According to physicians interviewed by The Rheumatologist, there are many reasons for the paucity of this type of clinic:
- America’s healthcare system differs from that of Europe—it’s not designed for early, easy patient access;
- The referral base is not adequately educated about the nature of early inflammatory synovitis and the importance of early diagnosis and treatment;
- Medical schools aren’t teaching new doctors enough about RA;
- The effort needed to start an EAC does not appear to justify the time and expense; and
- Many rheumatologists believe they can handle early RA patients within their existing schedules.
However, in spite of good intentions, most RA during the early stages of disease isn’t being seen in a timely manner.
Challenges for EACs in the U.S.
Ninety percent of patients with musculoskeletal and autoimmune disorders are receiving rheumatology care from their primary care physician (PCP), according to data gathered by Stephen A. Paget, MD, chair of the division of rheumatology at the Hospital for Special Surgery in New York City. In fact, less than 50% of RA patients are referred to specialists within the first six months of symptom onset.1 The actual percentage may be considerably lower, according to research by rheumatologist John J. Cush, MD, chief of rheumatology and clinical immunology at Presbyterian Hospital of Dallas. He that says fewer than 5% of RA patients are seen by rheumatologists in the first six months, and the average new RA patient comes in with disease duration of two to three years.

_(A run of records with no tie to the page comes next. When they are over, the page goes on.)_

(** Header, tables and dynamic sections lie in the file and apart; a table of at most one header is not looked at. *)
Record elf_wf (b : bytes) : Prop := {
  wf_bytes : all_bytes b = true;
  wf_small : Z.of_nat (length b) < 2 ^ 32;
  wf_header : ehdr_size <= Z.of_nat (length b) ∧ shdr_size L <= Z.of_nat (length b);
  wf_phdrs : e_phoff b + e_phnum b * phdr_size L <= Z.of_nat (length b) ∧ (1 < e_phnum b → ehdr_size <= e_phoff b);
  wf_shdrs : e_shoff b + e_shnum b * shdr_size L <= Z.of_nat (length b) ∧ (1 < e_shnum b → ehdr_size <= e_shoff b);
  wf_tables : 1 < e_phnum b → 1 < e_shnum b → apart (e_phoff b) (e_phnum b * phdr_size L) (e_shoff b) (e_shnum b * shdr_size L);
  wf_dynamic : ∀ i, dynamic b i → ehdr_size <= sh_offset b i ∧ dyn_size L <= sh_size b i ∧ sh_offset b i + sh_size b i <= Z.of_nat (length b) ∧
    apart (sh_offset b i) (sh_size b i) (e_shoff b) (e_shnum b * shdr_size L) ∧
    (1 < e_phnum b → apart (sh_offset b i) (sh_size b i) (e_phoff b) (e_phnum b * phdr_size L));
  wf_apart : ∀ i j, dynamic b i → dynamic b j → i ≠ j → apart (sh_offset b i) (sh_size b i) (sh_offset b j) (sh_size b j);
}.

(** ** The program headers *)

(** The alignment that a header is left with. *)
Definition new_align (b : bytes) (i : Z) : Z :=
  if (p_type b i =? PT_TLS) && (p_align b i <? word_size L * 8) then word_size L * 8 else p_align b i.

(** The bytes of the alignment of header [i], when it is too small for thread-local storage. *)
Definition align_raised (b : bytes) (i : Z) (k : nat) : Prop :=
  1 <= i < e_phnum b ∧ p_type b i = PT_TLS ∧ p_align b i < word_size L * 8 ∧ within (e_phoff b + i * phdr_size L + p_align_at L) (word_size L) k.

Lemma header_agrees (P : nat → Prop) b b' :
  agrees P b b' → (∀ k, within 0 ehdr_size k → P k) →
  e_phoff b' = e_phoff b ∧ e_phnum b' = e_phnum b ∧ e_shoff b' = e_shoff b ∧ e_shnum b' = e_shnum b.
Proof using HL.
  intros Ha HP. unfold e_phoff, e_phnum, e_shoff, e_shnum, ehdr_size in *.
  split_and!; (apply (field_agrees P); [done|layout|]; intros k Hk; apply HP; layout).
Qed.

Lemma tls_loop_ok fuel b i o :
  1 <= i <= 65536 → 65537 <= Z.of_nat fuel + i → 0 <= e_phoff b → 0 <= e_phnum b <= 65535 → ehdr_size <= Z.of_nat (length b) →
  e_phoff b + e_phnum b * phdr_size L <= Z.of_nat (length b) → (1 < e_phnum b → ehdr_size <= e_phoff b) →
  ∃ b', tls_loop L opts fuel b (e_phoff b) i o = Done (b', o) ∧
    agrees (λ k, ∀ j, i <= j → ¬ align_raised b j k) b b' ∧
    ∀ k, i <= k < e_phnum b → p_align b' k = new_align b k.
Proof using HL Hdry.
  revert b i. induction fuel as [|fuel IH]; intros b i Hi Hfuel Hoff Hnum Hh Hend Heh; [lia|]. cbn [tls_loop]. unfold mbind at 1, M_bind at 1.
  rewrite get_field_ok by (unfold ehdr_size in *; layout). fold (e_phnum b).
  destruct (Z.ltb_spec i (e_phnum b)) as [Hlt|Hge]; cbn [negb]; [|exists b; split; [done|]; split; [done|]; intros; lia].
  specialize (Heh ltac:(lia)). cbv zeta. unfold mbind, M_bind. rewrite get_field_ok by layout. rewrite get_field_ok by layout.
  fold (p_type b i) (p_align b i). rewrite Hdry. cbn [negb]. rewrite andb_true_r.
  set (at_i := e_phoff b + i * phdr_size L + p_align_at L).
  assert (Hstep : ∃ b1, (if (p_type b i =? PT_TLS) && (p_align b i <? word_size L * 8) then put_field b at_i (word_size L) (word_size L * 8) else mret b) o = Done (b1, o) ∧
    agrees (λ k, ¬ align_raised b i k) b b1 ∧ field b1 at_i (word_size L) = new_align b i).
  { unfold new_align. destruct (_ && _) eqn:Etls; [|by exists b]. apply andb_true_iff in Etls as [Et%Z.eqb_eq Eal%Z.ltb_lt].
    destruct (put_field_ok b at_i (word_size L) (word_size L * 8) o) as (b1 & H1 & H2 & H3); [unfold at_i; layout..|].
    exists b1. split; [done|]. split; [|apply H3; layout]. apply (agrees_mono _ _ _ _ H2). intros k Hk Hw. apply Hk. split; [lia|done]. }
  destruct Hstep as (b1 & -> & Ha1f & Hf1).
  assert (Ha1 : agrees (λ k, ¬ within at_i (word_size L) k) b b1) by (apply (agrees_mono _ _ _ _ Ha1f); intros k Hk (_ & _ & _ & Hw); by apply Hk).
  destruct (header_agrees _ _ _ Ha1) as (E1 & E2 & _); [intros k Hk; unfold at_i, ehdr_size in *; layout|].
  assert (Hsame : ∀ k, i < k → p_type b1 k = p_type b k ∧ p_align b1 k = p_align b k).
  { intros k Hk. unfold p_type, p_align. rewrite E1. split; apply (field_agrees _ _ _ _ _ Ha1); try (intros x Hx; unfold at_i); layout. }
  destruct (IH b1 (i + 1)) as (b' & Hr & Ha' & Hal); [lia|lia|lia|lia|rewrite (proj1 Ha1); lia|rewrite (proj1 Ha1), E1, E2; lia|by rewrite E1, E2|].
  assert (Ha'f : agrees (λ k, ∀ j, i + 1 <= j → ¬ align_raised b j k) b1 b').
  { apply (agrees_mono _ _ _ _ Ha'). intros k Hk j Hj Hr'. apply (Hk j Hj). unfold align_raised in *. destruct (Hsame j ltac:(lia)) as [<- <-]. by rewrite <- E1, <- E2. }
  assert (Ha'' : agrees (λ k, ¬ within (e_phoff b + (i + 1) * phdr_size L) ((e_phnum b - (i + 1)) * phdr_size L) k) b1 b').
  { apply (agrees_mono _ _ _ _ Ha'f). intros k Hk j Hj (Hr1 & _ & _ & Hw). apply Hk. layout. }
  rewrite E1, E2 in *. exists b'. split; [exact Hr|]. split.
  - eapply agrees_trans; [exact Ha1f|exact Ha'f|]. intros k Hk. split; [apply Hk; lia|]. intros j Hj. apply Hk. lia.
  - intros k Hk. destruct (header_agrees _ _ _ Ha'') as (E1' & _); [intros x Hx; unfold ehdr_size in *; layout|]. rewrite E1 in E1'.
    destruct (decide (k = i)) as [->|Hne].
    + unfold p_align. rewrite E1'. fold at_i. rewrite <- Hf1. apply (field_agrees _ _ _ _ _ Ha''); [unfold at_i; layout|]. intros x Hx. unfold at_i in Hx. layout.
    + rewrite Hal by lia. unfold new_align. destruct (Hsame k) as [-> ->]; [lia|done].
Qed.

(** ** The section headers *)

Definition version_section (t : Z) : bool := (t =? SHT_GNU_verdef) || (t =? SHT_GNU_verneed) || (t =? SHT_GNU_versym).
Definition new_type (b : bytes) (i : Z) : Z := if (api_level opts <? 23) && version_section (sh_type b i) then SHT_NULL else sh_type b i.
(** The entries of a section have each been cleaned, and still come before the first DT_NULL. *)
Definition section_cleaned (is_aarch64 : bool) (b b' : bytes) (i : Z) : Prop :=
  let es := dyns b (sh_offset b i) (entries_of b i) in
  let es' := dyns b' (sh_offset b i) (entries_of b i) in
  es' ≡ₚ clean_entry opts is_aarch64 <$> es ∧ Forall (λ e, removed opts is_aarch64 (d_tag e) = false) es' ∧ (terminated es → terminated es').
(** The places that the loop has not come to yet: the headers from [i] on, and their dynamic sections. *)
Definition todo (b : bytes) (i : Z) (k : nat) : Prop :=
  within (e_shoff b + i * shdr_size L) ((e_shnum b - i) * shdr_size L) k ∨
  ∃ j, i <= j ∧ dynamic b j ∧ within (sh_offset b j) (sh_size b j) k.

(** The bytes that the loop changes for header [i]: the type of a version section, or the entries of a dynamic one. *)
Definition section_changed (b : bytes) (i : Z) (k : nat) : Prop :=
  (1 <= i < e_shnum b ∧ api_level opts < 23 ∧ version_section (sh_type b i) = true ∧ within (e_shoff b + i * shdr_size L + 4) 4 k) ∨
  (dynamic b i ∧ within (sh_offset b i) (Z.of_nat (entries_of b i) * dyn_size L) k).

Lemma entries_bound b i : dyn_size L <= sh_size b i → Z.of_nat (entries_of b i) * dyn_size L <= sh_size b i ∧ entries_of b i ≠ 0%nat.
Proof using HL.
  intros H. assert (Hd : 0 < dyn_size L) by layout. pose proof (Z.mul_div_le (sh_size b i) (dyn_size L) Hd). pose proof (Z.div_str_pos (sh_size b i) (dyn_size L) ltac:(lia)).
  unfold entries_of. lia.
Qed.
Lemma land_le a m : 0 <= a → a .& m <= a.
Proof.
  intros Ha. assert (Hd : Z.ldiff (a .& m) a = 0).
  { apply Z.bits_inj'. intros n _. rewrite Z.ldiff_spec, Z.land_spec, Z.bits_0. by destruct (Z.testbit a n), (Z.testbit m n). }
  pose proof (Z.sub_nocarry_ldiff a (a .& m) Hd). pose proof (proj2 (Z.ldiff_nonneg a (a .& m)) (or_introl Ha)). lia.
Qed.
Lemma clean_entry_fits is_aarch64 e : dyn_fits e → dyn_fits (clean_entry opts is_aarch64 e).
Proof using HL.
  intros [Ht Hv]. unfold clean_entry. destruct (removed _ _ _); [split; [|done]; cbn [d_tag]; layout; done|]. destruct (d_tag e =? DT_FLAGS_1); [|done]. split; [done|]. cbn [d_val].
  split; [apply Z.land_nonneg; left; lia|]. eapply Z.le_lt_trans; [apply land_le; lia|apply Hv].
Qed.

(** One dynamic section. *)
Lemma dynamic_step is_aarch64 b0 b i o :
  elf_wf b0 → dynamic b0 i → agrees (todo b0 i) b0 b →
  ∃ es es' b1, load_dyns L b (sh_offset b0 i) (entries_of b0 i) o = Done (es, o) ∧ clean_dynamic opts is_aarch64 es o = Done (es', o) ∧
    store_dyns L b (sh_offset b0 i) es' o = Done (b1, o) ∧
    agrees (λ k, ¬ within (sh_offset b0 i) (Z.of_nat (entries_of b0 i) * dyn_size L) k) b b1 ∧ section_cleaned is_aarch64 b0 b1 i.
Proof using HL Hdry.
  intros Hwf Hd Ha. destruct (wf_dynamic _ Hwf i Hd) as (H1 & H2 & H3 & _). destruct (entries_bound b0 i H2) as [Hn Hn0].
  assert (H0 : 0 <= sh_offset b0 i) by (unfold ehdr_size in H1; layout).
  assert (Hes : dyns b (sh_offset b0 i) (entries_of b0 i) = dyns b0 (sh_offset b0 i) (entries_of b0 i)).
  { apply (dyns_agrees (todo b0 i)); [done..|]. intros k Hk. right. exists i. split; [lia|]. split; [done|]. unfold within in *. lia. }
  set (es := dyns b0 (sh_offset b0 i) (entries_of b0 i)) in *. assert (Hlen : length es = entries_of b0 i) by apply dyns_length.
  assert (Hlb := proj1 Ha). assert (Hne : es ≠ []) by (intros E; rewrite E in Hlen; cbn in Hlen; lia). pose proof (wf_small _ Hwf).
  destruct (clean_dynamic_run opts is_aarch64 Hdry es o Hne) as (es' & Hc & Hcl); [layout|]. pose proof Hcl as (_ & Hp & Hl & _).
  destruct (store_dyns_ok b (sh_offset b0 i) es' o) as (b1 & Hs & Ha1 & Hd1); [done|rewrite Hl, Hlen, Hlb; lia| |].
  { rewrite Hp. apply Forall_fmap, (Forall_impl dyn_fits); [apply dyns_fit, Hwf|apply clean_entry_fits]. }
  exists es, es', b1. rewrite load_dyns_ok, Hes by (lia || (rewrite Hlb; lia)). split; [done|]. split; [done|]. split; [done|]. split.
  - by rewrite Hl, Hlen in Ha1.
  - unfold section_cleaned. cbv zeta. fold es. rewrite <- Hlen, <- Hl, Hd1. split; [done|]. split; [by eapply cleaned_removed|by apply (cleaned_terminated opts is_aarch64)].
Qed.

Is the solution to increasing access to establish an EAC? Not necessarily. It takes money to establish infrastructure, hire and train staff, and advertise to physicians and the public. Just because the EAC concept worked in Europe doesn’t mean it will in the U.S. For example, while Europe has an easier-to-negotiate single-payer insurance system, the U.S. has hundreds of payers, complicating the financial aspects. Also, European medical communities are relatively small, making it easier to educate and get referrals from local physicians. If an EAC is established in an American community, will the medical office get appropriate referrals?